I get to the security line at the airplane around noon, where a gross, balding lady with armpit stains proceeds to interrogate me with questions that are intended to weed me, a potential terrorist, from regular travelers. She then groans in frustration as I tell her I don’t have my “e-ticket” on me. Finally I pull something resembling an itinerary from my bag whereupon she snatches it from me and goes “that’s what I wanted all along!” Yes, because I woke up that morning with the express intention of making your life miserable that day, you crotchety old hag. Give me a break.
Finally I get to my seat and am instantly overwhelmed by the nauseating fumes of those seated around me. It smells like a combination of diarrhea and dried-up menstrual blood. How people can not properly wash themselves before stepping onto a plane absolutely baffles me. It was like being in a cattle barn. Just as I’m getting used to the smell, this odorous old lady seats herself next to me and places her carry-on bag underneath the seat in front of me. Now I’m a tall guy, and already very cramped and anxious, and she has no qualms about blithely dumping her shit into what little foot-room I initially had. It’s like, you’ve been on this earth for probably seventy years and are constantly bitching about youngsters and their lack of manners, now you’re suddenly okay with being so rude yourself? Never mind that she’s around three foot eight and has all the space in the world to stretch out in while I'm sitting there like a fucking sardine for the next eight hours.

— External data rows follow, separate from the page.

Definition validate_cursor (descriptor : ProcessorDescriptor) (cursor : ProcessorCursor) (delta : EncodedDelta)
    : result ProcessorError () :=
  _ ← EncodedDelta.validate delta descriptor;
  if negb (bool_decide (cursor_processor_id cursor = processor_id (descriptor_id descriptor)))
     || negb (bool_decide (cursor_processor_version cursor = descriptor_version descriptor))
     || negb (cursor_chain_id cursor =? delta_chain_id delta)
     || negb (cursor_block_number cursor =? ref_number (delta_block delta))
     || negb (bool_decide (cursor_block_hash cursor = ref_hash (delta_block delta)))
  then Err CursorMismatch
  else Ok ().

Definition update_balance (p : Erc20BalanceProcessor) (ledger : PairLedger) (token : Address)
    (block : BlockNumber) (balance : option alloy) (failure : string) : result ProcessorError PairLedger :=
  match ledger_incomplete_from ledger with
  | Some _ => Ok ledger
  | None =>
      match balance with
      | Some balance => Ok (MkLedger balance (ledger_incomplete_from ledger) (frozen ledger))
      | None =>
          if complete_from_start (erc20_config p) && bool_decide (token ∈ tokens p)
          then Err (StateError failure)
          else Ok (MkLedger (ledger_balance ledger) (Some block) (frozen ledger))
      end
  end.

Abbreviation Ledgers := (gmap (Address * Address) PairLedger).

(** The pairs a side of a transfer concerns. *)
Definition follows (p : Erc20BalanceProcessor) (address : Address) : bool :=
  negb (bool_decide (address = ZERO_ADDRESS)) && bool_decide (address ∈ watched p).

(** One iteration of the inner loop: load the pair's ledger. *)
Definition load_pair (p : Erc20BalanceProcessor) (token : Address) (ledgers : Ledgers) (address : Address)
    : Reduce Ledgers :=
  if negb (follows p address) || bool_decide (is_Some (ledgers !! (token, address)))
  then mret ledgers
  else
    bytes ← do_state_get BALANCE_COLLECTION (balance_key token address);
    stored ← pure (match bytes with
                   | Some bytes => Some <$> decode_balance bytes
                   | None => Ok None
                   end);
    mret (<[(token, address) := ledger_new stored]> ledgers).

(** One side of a transfer. *)
Definition side (p : Erc20BalanceProcessor) (cursor : ProcessorCursor) (token address : Address)
    (apply : alloy → option alloy) (unloaded failure : string) (ledgers : Ledgers) : result ProcessorError Ledgers :=
  if follows p address then
    ledger ← ok_or (ledgers !! (token, address)) (StateError unloaded);
    ledger ← update_balance p ledger token (cursor_block_number cursor) (apply (ledger_balance ledger)) failure;
    Ok (<[(token, address) := ledger]> ledgers)
  else Ok ledgers.

Definition UNDERFLOW : string :=
  "event-derived balance underflow; start block or token assumptions are incomplete".
Definition OVERFLOW : string := "event-derived balance overflow".

Definition reduce_event (p : Erc20BalanceProcessor) (cursor : ProcessorCursor) (ledgers : Ledgers)
    (event : TransferEvent) : Reduce Ledgers :=
  ledgers ← reduce_each (load_pair p (event_token event)) ledgers [event_from event; event_to event];
  let value := from_be_bytes (event_value event) in
  ledgers ← pure (side p cursor (event_token event) (event_from event)
    (λ balance, alloy_sub balance value) "sender balance was not loaded" UNDERFLOW ledgers);
  pure (side p cursor (event_token event) (event_to event)
    (λ balance, alloy_add balance value) "recipient balance was not loaded" OVERFLOW ledgers).

(** The entity a ledger is written as. *)
Definition entity_of (p : Erc20BalanceProcessor) (cursor : ProcessorCursor) (pair : Address * Address)
    (ledger : PairLedger) : TokenBalanceEntity :=
  MkTokenBalance pair.1 pair.2 (to_be_bytes (ledger_balance ledger)) (cursor_block_number cursor)
    (cursor_block_hash cursor) (cursor_finality cursor) (config_start_block (erc20_config p))
    (complete_from_start (erc20_config p) && match ledger_incomplete_from ledger with None => true | _ => false end)
    (ledger_incomplete_from ledger) "erc20_transfer_ledger".

(** One iteration of the writing loop. *)
Definition write_pair (p : Erc20BalanceProcessor) (cursor : ProcessorCursor) (changes : list DomainChange)
    (entry : (Address * Address) * PairLedger) : Reduce (list DomainChange) :=
  let '((token, address), ledger) := entry in
  if frozen ledger then mret changes
  else
    let key := balance_key token address in
    payload ← pure (map_err (StateError ∘ to_string)
      (to_allocvec (PE:=PE) (entity_of p cursor (token, address) ledger)));
    _ ← do_state_put BALANCE_COLLECTION key payload;
    _ ← do_put BALANCE_COLLECTION key payload;
    let change := MkChange BALANCE_CHANGE_KIND key Upsert payload in
    _ ← do_emit change;
    mret (changes ++ [change]).

Definition erc20_reduce (p : Erc20BalanceProcessor) (cursor : ProcessorCursor) (delta : EncodedDelta) : Reduction :=
  _ ← pure (validate_cursor (erc20_descriptor p) cursor delta);
  delta ← pure (map_err (DeltaPayload ∘ to_string) (from_bytes (PE:=PE) (delta_payload delta)));
  ledgers ← reduce_each (reduce_event p cursor) ∅ (events delta);
  reduce_each (write_pair p cursor) [] (map_entries (cmp_le pair_cmp) ledgers).

End erc20.

(** ** Accounts: what the ledgers mean *)

Record Account := MkAccount { amount : Z; broken_at : option BlockNumber }.

Definition no_account : Account := MkAccount 0 None.
Definition Accounts : Type := Address → Address → Account.

Definition set_account (accounts : Accounts) (token address : Address) (x : Account) : Accounts :=
  λ t a, if decide ((t, a) = (token, address)) then x else accounts t a.

(** The wei of a quantity. *)
Definition units (q : Quantity) : Z := be_val (bytes_of q).

(** A token whose transfers must all apply. *)
Definition strict (p : Erc20BalanceProcessor) (token : Address) : bool :=
  complete_from_start (erc20_config p) && bool_decide (token ∈ tokens p).

(** One side of a transfer: a followed account that is not broken moves, or
    breaks in this block, or the block fails. *)
Definition account_side (p : Erc20BalanceProcessor) (block : BlockNumber) (token address : Address)
    (apply : Z → option Z) (failure : string) (accounts : Accounts) : result string Accounts :=
  if follows p address then
    match broken_at (accounts token address) with
    | Some _ => Ok accounts
    | None =>
        match apply (amount (accounts token address)) with
        | Some z => Ok (set_account accounts token address (MkAccount z None))
        | None =>
            if strict p token then Err failure
            else Ok (set_account accounts token address (MkAccount (amount (accounts token address)) (Some block)))
        end
    end
  else Ok accounts.

Definition debit (value amount : Z) : option Z := if amount <? value then None else Some (amount - value).
Definition credit (value amount : Z) : option Z := if amount + value <? 2 ^ 256 then Some (amount + value) else None.

Definition account_event (p : Erc20BalanceProcessor) (block : BlockNumber) (accounts : Accounts)
    (event : TransferEvent) : result string Accounts :=
  accounts ← account_side p block (event_token event) (event_from event) (debit (units (event_value event)))
    UNDERFLOW accounts;
  account_side p block (event_token event) (event_to event) (credit (units (event_value event))) OVERFLOW accounts.

Definition account_block (p : Erc20BalanceProcessor) (block : BlockNumber) (accounts : Accounts)
    (events : list TransferEvent) : result string Accounts :=
  fold_result (account_event p block) accounts events.

(** ** The reducer keeps the accounts *)

Section refinement.
Context `{AlloyLaws, !Hex HE, !Blake3, !Keccak256}.
Context {PE : Type} `{!Display PE, !Postcard PE TransferDelta, !Postcard PE TokenBalanceEntity,
  !Postcard PE Erc20BalanceConfig}.
Context `{!PostcardLaws PE TokenBalanceEntity, !PostcardTotal PE TokenBalanceEntity}.
Context (p : Erc20BalanceProcessor) (cursor : ProcessorCursor).

Definition balance_row (token address : Address) : StateKey := MkStateKey BALANCE_COLLECTION (balance_key token address).

(** A stored row is the account's. *)
Definition row_keeps (row : option (list byte)) (x : Account) : Prop :=
  match row with
  | None => x = no_account
  | Some bytes => ∃ e, from_bytes (PE:=PE) bytes = Ok e ∧ units (balance e) = amount x ∧ incomplete_from e = broken_at x
  end.

Definition rows_keep (v : View) (accounts : Accounts) : Prop :=
  ∀ token address, follows p address = true →
  row_keeps (view_state v !! balance_row token address) (accounts token address).

Definition is_broken (x : Account) : bool := match broken_at x with Some _ => true | None => false end.

(** A loaded ledger is the account now, and knows whether the account was
    broken before the block. *)
Definition ledger_keeps (before now : Account) (ledger : PairLedger) : Prop :=
  alloy_val (ledger_balance ledger) = amount now ∧ ledger_incomplete_from ledger = broken_at now
  ∧ frozen ledger = is_broken before ∧ (is_broken before = true → now = before).

Definition ledgers_keep (before now : Accounts) (ledgers : gmap (Address * Address) PairLedger) : Prop :=
  ∀ token address,
  match ledgers !! (token, address) with
  | Some ledger => follows p address = true ∧ ledger_keeps (before token address) (now token address) ledger
  | None => now token address = before token address
  end.

Lemma run_state_get namespace key v :
  run (do_state_get namespace key) v = (Ok (view_state v !! MkStateKey namespace key), v).
Proof. reflexivity. Qed.

Lemma load_pair_run token address v before now ledgers :
  rows_keep v before → ledgers_keep before now ledgers →
  ∃ ledgers', run (load_pair p token ledgers address) v = (Ok ledgers', v)
    ∧ ledgers_keep before now ledgers' ∧ (follows p address = true → is_Some (ledgers' !! (token, address)))
    ∧ (∀ pair, is_Some (ledgers !! pair) → is_Some (ledgers' !! pair)).
Proof.
  intros Hrows Hkeep. unfold load_pair.
  destruct (follows p address) eqn:Hf; cbn [negb orb]; [|by exists ledgers].
  case_bool_decide as Hin; [by exists ledgers|].
  assert (ledgers !! (token, address) = None) as Hnone by (by apply eq_None_not_Some).
  rewrite run_bind, run_state_get. cbv beta iota. rewrite run_bind, run_pure.
  pose proof (Hrows token address Hf) as Hrow. pose proof (Hkeep token address) as Hnow. rewrite Hnone in Hnow.
  assert (∃ stored, match view_state v !! balance_row token address with
      | Some bytes => Some <$> decode_balance (PE:=PE) bytes | None => Ok None end = Ok stored
      ∧ ledger_keeps (before token address) (now token address) (ledger_new stored)) as (stored & Hstored & Hledger).
  { destruct (view_state v !! balance_row token address) as [bytes|]; cbn in Hrow.
    - destruct Hrow as (e & He & Hamount & Hbroken). exists (Some e). unfold decode_balance. rewrite He. split; [done|].
      unfold ledger_keeps, is_broken, ledger_new. cbn. by rewrite Hnow, <-Hbroken, from_be_bytes_val.
    - exists None. split; [done|]. unfold ledger_keeps, is_broken. cbn. rewrite Hnow, Hrow. cbn.
      by rewrite alloy_zero_val. }
  fold (balance_row token address). rewrite Hstored. exists (<[(token, address) := ledger_new stored]> ledgers).
  split; [done|]. split; [|split].
  - intros t a. destruct (decide ((t, a) = (token, address))) as [[= -> ->]|Hne].
    + by rewrite lookup_insert_eq.
    + rewrite lookup_insert_ne by congruence. apply Hkeep.
  - intros _. by rewrite lookup_insert_eq.
  - intros pair Hpair. destruct (decide (pair = (token, address))) as [->|]; [by rewrite lookup_insert_eq|].
    by rewrite lookup_insert_ne.
Qed.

Upon settling at cruising altitude I begin to think the worst of it is probably all over. Not so. The cart that whizzes up and down the miniature airplane aisle catches me squarely in the shoulder during a particularly speedy round of drinks. How can those irritating stewardesses conjure up fake smile after fake smile, ingratiating pleasantry after ingratiating pleasantry, and then not notice when they’ve pretty much dislocated a passenger’s shoulder? No, I don’t want your stupid coffee after you’ve practically booked me into the chiropractor. Save your dumb spiel for someone who’s uninjured. The rest of the flight was characterized by me gritting my teeth in agitation at people who do things like point at their little headrest screens and go “oh look, we’re flying over Halifax, Canada, at a speed of approximately 570 miles per hour” to their equally goofy neighbors.
Man, I know this account makes me sound like a major whiner, but I had to get this off my chest. I don’t even know for sure what’s normal and what’s me being intolerant anymore. In any case, people are the worst, and I think I’ll be content to lock myself away again for the forseeable future after this experience.